Partagez-vous l’idée qui consiste à restreindre les mécènes à la Feguifoot?

C’est le point de vue de beaucoup de personnes actuellement. Mais il ne faut pas qu’on se permette de tout dire aussi.La FIFA n’est pas n’importe quelle institution. En son sein, nulle part cela n’est mentionné. Idem, au sein de laCAF.  Cela frise avec l’exclusion ou la discrimination. Et la FIFA et la CAF se battent contre ces agissements. Toutefois, on peut intégrer des mécanismes pour empêcher les mécènes d’agir en flagrant délit de conflits d’intérêts. Dans nos textes tout est dit. C’est l’application qui fait défaut. Aujourd’hui c’est un mécène qui est à la tête de la confédération africaine de football (CAF). Il n’a pas été exclu, parce que la CAF n’a pas pour vocation, d’exclure quelqu’un pour la gestion du football. Mais la personne est suivie à la loupe pour éviter qu’elle ne se rende coupable de conflit d’intérêts sans conséquence.
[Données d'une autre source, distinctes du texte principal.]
(* ===== verification/ChromeTree.v ===== *)
(** * Chrome: the tree behind the records

    What the steps of the import of the file ChromeImport make of records that
    form a forest: [SortByDepth] puts them in preorder, the depths are those of
    the forest, and [TraverseNode] leaves one array, the JSON of the forest. *)
From stdpp Require Import prelude gmap sorting.
From Stdlib Require Import ZArith Lia SpecFloat String.
From S2P Require Import Prelude Strings Favorites Json JsonReader JsonWriter Chrome ChromeImport.

(** ** Forests of records *)

#[local] Unset Elimination Schemes.

Inductive node := Node (root : FavoriteLineData) (kids : list node).

#[local] Set Elimination Schemes.

Definition root (t : node) : FavoriteLineData := let 'Node d _ := t in d.
Definition kids (t : node) : list node := let 'Node _ l := t in l.

Section node_ind.
Context (P : node -> Prop) (H : forall d l, Forall P l -> P (Node d l)).

Fixpoint node_ind (t : node) : P t :=
  match t with
  | Node d l => H d l ((fix go (l : list node) : Forall P l :=
                          match l with
                          | [] => Forall_nil_2 _
                          | k :: l => Forall_cons_2 _ _ _ (node_ind k) (go l)
                          end) l)
  end.
End node_ind.

(** The records of a tree, a folder before its contents. *)
Fixpoint preorder (t : node) : list FavoriteLineData :=
  let 'Node d l := t in d :: flat_map preorder l.

Abbreviation preorders := (flat_map preorder).

(** What hangs below the folder [p] in the records [ds]: the trees of its
    records, in their order. *)
#[local] Unset Elimination Schemes.

Inductive hangs (ds : list FavoriteLineData) : Z -> list node -> Prop :=
| hangs_intro p F : map root F = filter (fun d => nPid d = p) ds -> Forall (hangs_root ds) F -> hangs ds p F
with hangs_root (ds : list FavoriteLineData) : node -> Prop :=
| hangs_url d : bFolder d = false -> hangs_root ds (Node d [])
| hangs_folder d l : bFolder d = true -> hangs ds (nId d) l -> hangs_root ds (Node d l).

#[local] Set Elimination Schemes.

(** The records [ds] are the forest [F]: every record is reached from the top,
    every id identifies one record and zero is none. *)
Definition forest (ds : list FavoriteLineData) (F : list node) : Prop :=
  hangs ds 0 F /\ preorders F ≡ₚ ds /\ NoDup (map nId ds) /\ 0 ∉ map nId ds.

(** ** Sorting *)

Lemma sort_loop_preorder ds n p rec rest F sorted :
  (forall d l sorted, hangs ds (nId d) l -> (List.length sorted + List.length (preorders l) <= n)%nat ->
     (List.length (preorders l) < List.length (preorders F))%nat ->
     rec (nId d) sorted = Ok (sorted ++ map Some (preorders l))) ->
  map root F = filter (fun d => nPid d = p) rest -> Forall (hangs_root ds) F ->
  (List.length sorted + List.length (preorders F) <= n)%nat ->
  sort_loop rec (Z.of_nat n) p (map Some rest) sorted = Ok (sorted ++ map Some (preorders F)).
Proof.
  revert F sorted. induction rest as [|d rest IH]; intros F sorted Hrec HF Hh Hn.
  { destruct F; [|done]. simpl. by rewrite app_nil_r. }
  cbn [map sort_loop deref mbind outcome_bind]. rewrite filter_cons in HF. destruct (Z.eqb_spec (nPid d) p) as [Hp|Hp].
  - rewrite decide_True in HF by done. destruct F as [|[d' l] F]; simpl in HF; [done|]. injection HF as -> HF.
    apply Forall_cons in Hh as [Ht Hh]. simpl in Hn. rewrite length_app in Hn.
    replace (_ <=? _) with false by lia. cbv zeta. rewrite length_app. simpl List.length.
    destruct (Z.leb_spec (Z.of_nat n) (Z.of_nat (List.length sorted + 1))).
    { simpl. assert (E : preorders l ++ preorders F = []) by (apply length_zero_iff_nil; rewrite length_app; lia).
      by rewrite E. }
    assert (Hl : (if bFolder d then rec (nId d) (sorted ++ [Some d]) else Ok (sorted ++ [Some d])) =
                 Ok ((sorted ++ [Some d]) ++ map Some (preorders l))).
    { inversion Ht as [d0 Hf|d0 l0 Hf Hl]; subst; rewrite Hf; [by rewrite app_nil_r|].
      apply Hrec; [done|rewrite length_app; simpl; lia|]. simpl. rewrite length_app. lia. }
    rewrite Hl. cbn [mbind outcome_bind].
    rewrite (IH F); [|intros; apply Hrec; [done..|simpl; rewrite length_app; lia]|done|done|].
    + f_equal. cbn [flat_map preorder map]. by rewrite <- !app_assoc, map_app.
    + rewrite !length_app, length_map. simpl. lia.
  - rewrite decide_False in HF by done. by apply IH.
Qed.
Lemma checksum_loop ppData (B : list (Z * node)) num nd i c s m :
  holds ppData i B -> Forall (fun e => clean (root e.2)) B ->
  Forall (fun e => m_mapIdIndexInfo s !! id_of e = Some (num (id_of e)) /\ 0 <= num (id_of e) < 2 ^ 32) B ->
  ctx_fed m (m_szMd5Context s) ->
  exists s', for_each (checksum_step UnicodeToUtf8 ppData nd) (c, s) (seqZ i (Z.of_nat (List.length B))) =
      Ok (c + Z.of_nat (List.length B), s') /\
    fed_state s s' /\ ctx_fed (m ++ flat_map (record_bytes num) (map (fun e => root e.2) B)) (m_szMd5Context s').
Proof.
  revert i c s m. induction B as [|e B IH]; intros i c s m Hh Hcl Hnum Hc.
  { exists s. simpl. rewrite Z.add_0_r, app_nil_r. split; [done|]. split; [by split|exact Hc]. }
  apply holds_cons in Hh as [Hat Hh]. apply Forall_cons in Hcl as [He Hcl]. apply Forall_cons in Hnum as [[Hn Hr] Hnum].
  rewrite for_each_indices. cbn [checksum_step]. rewrite Hat. cbn [mbind outcome_bind].
  rewrite (clean_kept _ He). unfold id_of in Hn, Hr. rewrite Hn. cbv zeta. rewrite u32_small by done.
  pose proof (clean_room _ He) as Hroom. pose proof (utf8_length (szUrl (root e.2))) as Hul.
  assert (Hstep : exists s1, (if bFolder (root e.2) then
      with_context (UpdateChecksumWithFolderNode (uintToString (num (nId (root e.2)))) (szTitle (root e.2)) (m_szMd5Context s))
        (with_depth (m_nMaxDepth s) (m_mapDepthInfo s) (map_add (nId (root e.2)) nd (m_mapPidInfo s)) s)
    else with_context (UpdateChecksumWithUrlNode (uintToString (num (nId (root e.2)))) (szTitle (root e.2))
           (UnicodeToUtf8 (szUrl (root e.2))) (m_szMd5Context s)) s) = s1 /\ fed_state s s1 /\
    ctx_fed (m ++ record_bytes num (root e.2)) (m_szMd5Context s1)).
  { eexists. split; [reflexivity|]. unfold record_bytes. destruct (bFolder (root e.2)).
    - split; [split; reflexivity|]. apply folder_fed; [lia|done].
    - split; [split; reflexivity|]. apply url_fed; [lia|lia| |done].
      eapply Forall_impl; [apply utf8_bytes|]. simpl. lia. }
  destruct Hstep as (s1 & -> & [Hi1 Hm1] & Hc1).
  destruct (IH (i + 1) (c + 1) s1 (m ++ record_bytes num (root e.2))) as (s' & Hrun & [Hi2 Hm2] & Hc2); try done.
  { rewrite Hm1. done. }
  exists s'. cbn [mbind outcome_bind]. rewrite Hrun. split; [f_equal; f_equal; cbn [List.length]; lia|].
  split; [split; congruence|]. cbn [map flat_map]. by rewrite app_assoc.
Qed.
C’est cela aussi l’éthique. Il faut qu’on y arrive. En guise d’illustration, pendant notre mandat, on a proposé dans les statuts que le poste de vice-président soit occupé par un cadre qui a au moins le BAC, pour gérer efficacement les affaires de la fédération. Mais, cela n’a passé.

Qu’est ce qui a motivé votre décision ?

Nous avons estimé que le président et le secrétaire général constituent la plaque tournante de l’institution. Cependant, le président a un agenda très chargé. Il le partage entre des voyages multiples et des réunions quotidiennes. Il travaille beaucoup plus à l’extérieur qu’à l’intérieur de l’institution. Il faut donc quelqu’un de stable ayant un niveau appréciable en management pour garder l’institution dans des conditions detravail parfaites. Lorsqu’on a proposé cela, l’idée n’a pas prospéré, car nombreux étaient les acteurs de football guinéen qui n’ont pas accepté. Nous avons consulté la FIFA et la CAF. Les techniciens de ces instances nous ont déconseillé de le faire. Ils nous ont dit : « vous ne pouvez pas faire cela, sinon tout le monde n’aura pas la même chance de gouverner ».